Task instructions - Every line from the one containing "Lemma wp_write_checked_any cs" to the end of the records below, written out word for word, is the whole answer.

Dataset records -
(** A reload starts reading at slot 0: a ring that had wrapped is rotated. *)
Lemma reloaded_contents c c' m :
  geom c -> reloaded c c' ->
  let k := Z.to_nat (ras_max_record_count c - ras_fri c) in
  contents c' m = drop k (contents c m) ++ take k (contents c m).
Proof.
  intros Hg Hl k. pose proof (reloaded_geom c c' Hg Hl) as Hg'. destruct (geom_bounds c Hg) as (_ & _ & HN).
  pose proof (contents_runs c' m (ras_num_recs c') Hg' ltac:(destruct Hg'; lia)) as R'.
  pose proof (contents_runs c m (ras_num_recs c) Hg ltac:(destruct Hg; lia)) as R.
  rewrite take_ge in R by (pose proof (length_contents c m); destruct Hg; lia).
  rewrite take_ge in R' by (pose proof (length_contents c' m); destruct Hg'; lia).
  destruct Hg as [_ _ _ _ _ Hf Hn Hring], Hl as [E1 E2 E3 E4 E5 E6 E7 E8].
  assert (forall l, map (slot c' m) l = map (slot c m) l) as Eslot.
  { intros l. apply map_ext. intros i. unfold slot, rec_addr. by rewrite E2, E5. }
  rewrite E6, E7, E8, (proj2 (Z.leb_le _ _)), Eslot in R' by lia.
  destruct (decide (ras_fri c = 0)) as [Ef|Ef].
  - rewrite Ef, (proj2 (Z.leb_le _ _)) in R by lia. rewrite R', R. subst k.
    rewrite drop_ge, take_ge by (rewrite length_map, length_seqZ; lia). done.
  - destruct Hring as [?|En]; [done|]. rewrite (proj2 (Z.leb_gt _ _)) in R by lia. rewrite R, R'. subst k.
    rewrite drop_app_exact, take_app_exact by (rewrite length_map, length_seqZ; lia).
    rewrite <- map_app. f_equal. rewrite En.
    replace (ras_fri c + ras_max_record_count c - ras_max_record_count c) with (ras_fri c) by lia.
    rewrite <- (seqZ_app 0 (ras_fri c)) by lia. f_equal. lia.
Qed.

Lemma wp_init c Q s :
  __is_ras_eeprom_supported e = true -> i2c_bus_ready e = true ->
  __get_eeprom_i2c_addr e = Some (i2c_address c) ->
  stored c (mem s) -> ras_max_record_count c = capacity c ->
  (forall res s',
    (forall y, mem s' y = mem s y) -> is_rma s' = false -> (res = 0 -> reloaded c (ctl s')) ->
    tbl_rai (ctl s') = tbl_rai (ctl s) -> (dev_rel -> res = 0) -> Q res s') ->
  wp (amdgpu_ras_eeprom_init e) Q s.
Proof.
  intros Hsup Hbus Haddr [Hm Hsz Hck Hby Hsum] Hcap HQ. pose proof (mo_geom c Hm) as Hg.
  destruct (geom_bounds c Hg) as (Ha & Hro & HN). pose proof (table_size_eq c Hg) as Ets.
  unfold amdgpu_ras_eeprom_init. wp_step. ras_step. rewrite Hsup, Hbus, Haddr. cbn [negb]. ras_steps.
  cbn [i2c_address ras_header_offset set_ras_info_offset set_ras_header_offset set_i2c_address].
  unfold RAS_HDR_START, RAS_TABLE_HEADER_SIZE. rewrite Z.add_0_r, wrap_small by lia.
  apply wp_read; [lia| |by unfold zeros|].
  { eapply in_part_sub; [exact (g_part c Hg)|..]; unfold RAS_TBL_SIZE_BYTES; lia. }
  intros r buf d Hcell Hl Hr Hw Hrel. cbv beta iota. cbn [hw ctl is_rma update_channel_flag] in *.
  destruct (Z.ltb_spec r 20).
  { wp_step. apply HQ; cbn [hw ctl is_rma]; [done|done| |done|].
    - destruct (Z.leb_spec 0 r); unfold EIO; lia.
    - intros R. specialize (Hrel R). lia. }
  assert (buf = header_bytes (tbl_hdr c)) as ->.
  { rewrite Hw by lia. change (drop (Z.to_nat 20) (zeros 20)) with (@nil Z). rewrite app_nil_r.
    replace (Z.to_nat (ras_record_offset c)) with (20 + Z.to_nat (ras_record_offset c - 20))%nat in Hby by lia.
    rewrite bytes_at_app in Hby. unfold meta_bytes in Hby.
    apply app_inj_1 in Hby as [Hh _]; [done|by rewrite length_bytes_at, length_header_bytes]. }
  rewrite <- encode_header_bytes, decode_encode_header by apply Hm. wp_step. ras_step.
  assert (negb (header (tbl_hdr c) =? RAS_TABLE_HDR_VAL) && negb (header (tbl_hdr c) =? RAS_TABLE_HDR_BAD) = false) as ->
    by (destruct (mo_tag c Hm) as [->| ->]; done).
  pose proof (mo_version c Hm) as Hv. pose proof (mo_first c Hm) as Hfirst. pose proof (g_rec c Hg) as Hrec.
  pose proof (g_num c Hg) as Hn. unfold capacity in Hcap. rewrite Hsz, Ets, Hfirst.
  assert ((version (tbl_hdr c) =? RAS_TABLE_VER_V1) = negb (has_info c)) as EV1
    by (destruct Hv as [->|[->| ->]]; done).
  assert (((version (tbl_hdr c) =? RAS_TABLE_VER_V2_1) || (version (tbl_hdr c) =? RAS_TABLE_VER_V3) ||
           (version (tbl_hdr c) =? RAS_TABLE_VER_V1)) = true) as -> by (destruct Hv as [->|[->| ->]]; done).
  rewrite EV1. unfold RAS_TABLE_HEADER_SIZE, RAS_TABLE_V2_1_INFO_SIZE, RAS_TABLE_RECORD_SIZE.
  assert (forall x, u32 (24 * x) / 24 = x \/ ~ 0 <= x <= 10922) as Hdiv.
  { intros x. destruct (decide (0 <= x <= 10922)); [left|by right].
    rewrite wrap_small by lia. rewrite Z.mul_comm. apply Z.div_mul. lia. }
  destruct (Hdiv (ras_num_recs c)) as [Hdn|]; [|lia].
  destruct (has_info c) eqn:Einfo; cbn [negb]; rewrite Hrec in *; ras_steps;
    cbn [ctl is_rma hw update_channel_flag set_tbl_hdr set_ras_max_record_count set_ras_record_offset
         set_ras_num_recs ras_max_record_count ras_num_recs ras_record_offset].
  - replace (276 + 24 * ras_num_recs c - 20 - 256) with (24 * ras_num_recs c) by lia. rewrite Hdn.
    rewrite (proj2 (Z.ltb_ge _ _)) by lia. ras_steps.
    apply HQ; cbn [hw ctl is_rma]; [done|done| |done|done]. intros _.
    by constructor; cbn; rewrite ?Hcap, ?Hrec.
  - replace (20 + 24 * ras_num_recs c - 20) with (24 * ras_num_recs c) by lia. rewrite Hdn.
    rewrite (proj2 (Z.ltb_ge _ _)) by lia. ras_steps.
    apply HQ; cbn [hw ctl is_rma]; [done|done| |done|done]. intros _.
    by constructor; cbn; rewrite ?Hcap, ?Hrec.
Qed.

(** ** Initialisation of a blank EEPROM *)

Lemma wp_write_checked_any cs c Q s :
  addr_ok c -> ctl s = c ->
  (forall res d, (dev_rel -> kalloc_write_info e = true -> res = 0) ->
     Q res (RasState (set_tbl_hdr (set_checksum (u8 (- cs)) (tbl_hdr c)) c) (is_rma s) (update_channel_flag s) d)) ->
  wp (write_checked e cs) Q s.
Proof.
  intros Ha Hc HQ. unfold write_checked. ras_steps. rewrite Hc.
  apply (wp_write_table_header (set_tbl_hdr (set_checksum (u8 (- cs)) (tbl_hdr c)) c)); [done|done|].
  intros res d _ _ _ Hrel. ras_steps. destruct (_ && _) eqn:E.
  - eapply wp_write_table_ras_info; [|done|intros; by apply HQ]. done.
  - wp_step. apply HQ. auto.
Qed.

Reply to the exercise -
Lemma wp_write_checked_any cs c Q s :
  addr_ok c -> ctl s = c ->
  (forall res d, (dev_rel -> kalloc_write_info e = true -> res = 0) ->
     Q res (RasState (set_tbl_hdr (set_checksum (u8 (- cs)) (tbl_hdr c)) c) (is_rma s) (update_channel_flag s) d)) ->
  wp (write_checked e cs) Q s.
Proof.
  intros Ha Hc HQ. unfold write_checked. ras_steps. rewrite Hc.
  apply (wp_write_table_header (set_tbl_hdr (set_checksum (u8 (- cs)) (tbl_hdr c)) c)); [done|done|].
  intros res d _ _ _ Hrel. ras_steps. destruct (_ && _) eqn:E.
  - eapply wp_write_table_ras_info; [|done|intros; by apply HQ]. done.
  - wp_step. apply HQ. auto.
Qed.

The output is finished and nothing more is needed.